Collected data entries
--------------------
(** * Nesterov minimization with a custom integrator

    A shallow embedding of the notebook [02-nesterov-minimization.ipynb]:
    the [CustomIntegrator] program assembled by [NesterovMinimizer.__init__],
    the [minimize] methods of the two minimizers and
    [BaseMinimizer.benchmark] with its report template.

    Numbers are real numbers: the statements below are about the arithmetic
    the program writes down, not about its rounding.  A configuration is the
    flat list of the degrees of freedom of the particles (particle [p] owns
    entries [3p], [3p+1] and [3p+2]); the integrator evaluates a per-DOF
    expression once for each degree of freedom of a particle that has a
    mass, and leaves the particles of mass 0 as they are. *)

From Stdlib Require Import Reals List ZArith Lia Lra Psatz.
From Stdlib Require Import Ascii String DecimalString QArith.
Import ListNotations.

Local Open Scope R_scope.

(** ** The engine: systems, integrator variables, contexts *)

(** The energy model of a [System]: particle count, mass of each particle,
    potential energy (in kJ/mol) and force of a configuration. *)
Record System := {
  getNumParticles : nat;
  getParticleMass : nat -> R;
  getPotentialEnergy : list R -> R;
  getForces : list R -> list R
}.

Definition numDof (sys : System) : nat := (3 * getNumParticles sys)%nat.

(** A degree of freedom of a particle of mass 0: integrators do not move
    such a particle and compute no per-DOF variable for it. *)
Definition frozen (sys : System) (i : nat) : bool :=
  if Req_dec_T (getParticleMass sys (i / 3)) 0 then true else false.

(** The new value of a per-DOF variable: [new i] at every degree of freedom
    of a particle with a mass, the old value elsewhere. *)
Definition perDofUpdate (sys : System) (old : list R) (new : nat -> R) : list R :=
  map (fun i => if frozen sys i then nth i old 0 else new i) (seq 0 (numDof sys)).

(** The platform a context runs on, with its named properties. *)
Record Platform := {
  getName : string;
  getPropertyNames : list string;
  getPropertyValue : string -> string
}.

(** Global variables of the integrator: the two declared by the minimizer
    and the built-in step size [dt]. *)
Inductive GlobalVar := a_cur | a_old | dt.

(** Per-DOF variables: the two declared by the minimizer, and the built-in
    position [x] and force [f]. *)
Inductive PerDofVar := y_cur | y_old | x | f.

(** A variable as a per-DOF expression may read it. *)
Inductive Var :=
| G (g : GlobalVar)
| D (d : PerDofVar).

Coercion G : GlobalVar >-> Var.
Coercion D : PerDofVar >-> Var.

Definition GlobalVar_eqb (g h : GlobalVar) : bool :=
  match g, h with
  | a_cur, a_cur | a_old, a_old | dt, dt => true
  | _, _ => false
  end.

(** One computation of a custom integrator.  An expression is a function of
    the values of the variables it may read: the global variables for
    [ComputeGlobal], and those together with the per-DOF variables at the
    current degree of freedom for [ComputePerDof]. *)
Inductive Computation :=
| ComputeGlobal (variable : GlobalVar) (expression : (GlobalVar -> R) -> R)
| ComputePerDof (variable : PerDofVar) (expression : (Var -> R) -> R).

(** The integrator object: values of the global variables, values of the
    declared per-DOF variables, and the computations of one step in the
    order they were added. *)
Record CustomIntegrator := {
  globals : GlobalVar -> R;
  perDof_y_cur : list R;
  perDof_y_old : list R;
  computations : list Computation
}.

(** The integrator of the baseline minimizer's context; it is never
    stepped. *)
Record VerletIntegrator := {
  verletStepSize : R
}.

(** A context binds a system to a platform and an integrator and holds the
    positions of the particles. *)
Record Context (I : Type) := {
  getSystem : System;
  getPlatform : Platform;
  getIntegrator : I;
  positions : list R
}.

Arguments getSystem {I} _.
Arguments getPlatform {I} _.
Arguments getIntegrator {I} _.
Arguments positions {I} _.

(** [context.getState(getEnergy=True).getPotentialEnergy()], in kJ/mol:
    the energy of the positions the context holds now. *)
Definition potentialEnergy {I : Type} (c : Context I) : R :=
  getPotentialEnergy (getSystem c) (positions c).
(** * Merge Tab Groups: the service worker's merge-and-dedupe engine

    A shallow embedding of the extension's background script
    (src/background.js and its later revision kept in src/unnamed/part_001):
    title normalisation, bucketing by window and by normalised title, target
    selection, tab draining, the explicit merge operations, the incremental
    recompute, and the per-window debouncer.

    The browser is an explicit [Host] value: its tab groups, its tabs, the
    extension's stored settings and the trace of requests the script has
    issued.  Asynchronous functions are state-passing computations that either
    return a value or reject. *)

From Stdlib Require Import Ascii String DecimalString ZArith NArith Bool Arith Lia List
  Permutation.
Import ListNotations.

Open Scope Z_scope.
Open Scope list_scope.


(* ================================================================== *)
(** * JavaScript strings (code points below 256) *)

Module JsString.

(** [String.prototype.trim] removes WhiteSpace and LineTerminator code
    points; below 256 these are TAB, LF, VT, FF, CR, SP and NBSP. *)
Definition isWhiteSpace (c : ascii) : bool :=
  let n := N_of_ascii c in
  ((9 <=? n) && (n <=? 13) || (n =? 32) || (n =? 160))%N.

Fixpoint trimStart (s : string) : string :=
  match s with
  | EmptyString => EmptyString
  | String c r => if isWhiteSpace c then trimStart r else s
  end.

Fixpoint trimEnd (s : string) : string :=
  match s with
  | EmptyString => EmptyString
  | String c r =>
      match trimEnd r with
      | EmptyString => if isWhiteSpace c then EmptyString else String c EmptyString
      | r' => String c r'
      end
  end.

Definition trim (s : string) : string := trimEnd (trimStart s).

(** [String.prototype.toLowerCase] on Latin-1: A-Z and the accented
    capitals U+00C0..U+00DE (except the multiplication sign). *)
Definition lowerChar (c : ascii) : ascii :=
  let n := N_of_ascii c in
  if ((65 <=? n) && (n <=? 90)
      || (192 <=? n) && (n <=? 222) && negb (n =? 215))%N
  then ascii_of_N (n + 32) else c.

Fixpoint toLowerCase (s : string) : string :=
  match s with
  | EmptyString => EmptyString
  | String c r => String (lowerChar c) (toLowerCase r)
  end.

(** Truthiness of a string: non-empty. *)
Definition truthy (s : string) : bool :=
  match s with EmptyString => false | _ => true end.

End JsString.

(* ================================================================== *)
(** * [Array.prototype.sort] with a comparison function

    The sort is stable (ECMAScript 2019), so for a consistent comparator the
    result is the stable insertion sort: an element moves behind a later one
    only when the comparator says it is strictly greater. *)

Section JsSort.
Context {A : Type}.
Variable comparefn : A -> A -> Z.

Fixpoint sort_insert (x : A) (l : list A) : list A :=
  match l with
  | [] => [x]
  | y :: r => if 0 <? comparefn x y then y :: sort_insert x r else x :: l
  end.

Fixpoint js_sort (l : list A) : list A :=
  match l with
  | [] => []
  | x :: r => sort_insert x (js_sort r)
  end.
End JsSort.

(* ================================================================== *)
(** * [Map] in insertion order, as the script uses it for bucketing *)

Section JsMap.
Context {K V : Type}.
Variable eqb : K -> K -> bool.

Definition JsMap := list (K * list V).

Fixpoint map_has (k : K) (m : JsMap) : bool :=
  match m with
  | [] => false
  | (k', _) :: r => eqb k k' || map_has k r
  end.

Fixpoint map_get (k : K) (m : JsMap) : option (list V) :=
  match m with
  | [] => None
  | (k', v) :: r => if eqb k k' then Some v else map_get k r
  end.

(** [if (!m.has(k)) m.set(k, []); m.get(k).push(v)] *)
Fixpoint map_push (k : K) (v : V) (m : JsMap) : JsMap :=
  match m with
  | [] => [(k, [v])]
  | (k', vs) :: r =>
      if eqb k k' then (k', vs ++ [v]) :: r else (k', vs) :: map_push k v r
  end.
End JsMap.

(* ================================================================== *)
(** * Data model *)

Record Group := mkGroup {
  group_id : Z;
  group_title : option string;
  group_windowId : Z;
  group_collapsed : bool
}.

Record Tab := mkTab {
  tab_id : Z;
  tab_groupId : Z;
  tab_windowId : Z;
  tab_active : bool;
  tab_url : option string;
  tab_pendingUrl : option string
}.

(** Requests sent to the browser, in the order they are issued. *)
Inductive Request :=
| ReqDiscard (tabId : Z)
| ReqMove (tabIds : list Z) (groupId : Z)
| ReqUpdate (groupId : Z) (title : option string) (collapsed : bool).

Record Host := mkHost {
  groups : list Group;
  tabs : list Tab;
  currentWindow : Z;
  stored_keepCollapsed : option bool;
  stored_fastMerge : option bool;
  requests : list Request
}.

Definition with_groups (gs : list Group) (h : Host) : Host :=
  mkHost gs (tabs h) (currentWindow h) (stored_keepCollapsed h)
         (stored_fastMerge h) (requests h).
--------------------
TASK DETAILS: Give back exactly the lines above starting at the line where "Permutation." appears and ending at the line where "(** [String.prototype.trim] removes" appears, both included, with no other lines.

SOLUTION:
  Permutation.
Import ListNotations.

Open Scope Z_scope.
Open Scope list_scope.


(* ================================================================== *)
(** * JavaScript strings (code points below 256) *)

Module JsString.

(** [String.prototype.trim] removes WhiteSpace and LineTerminator code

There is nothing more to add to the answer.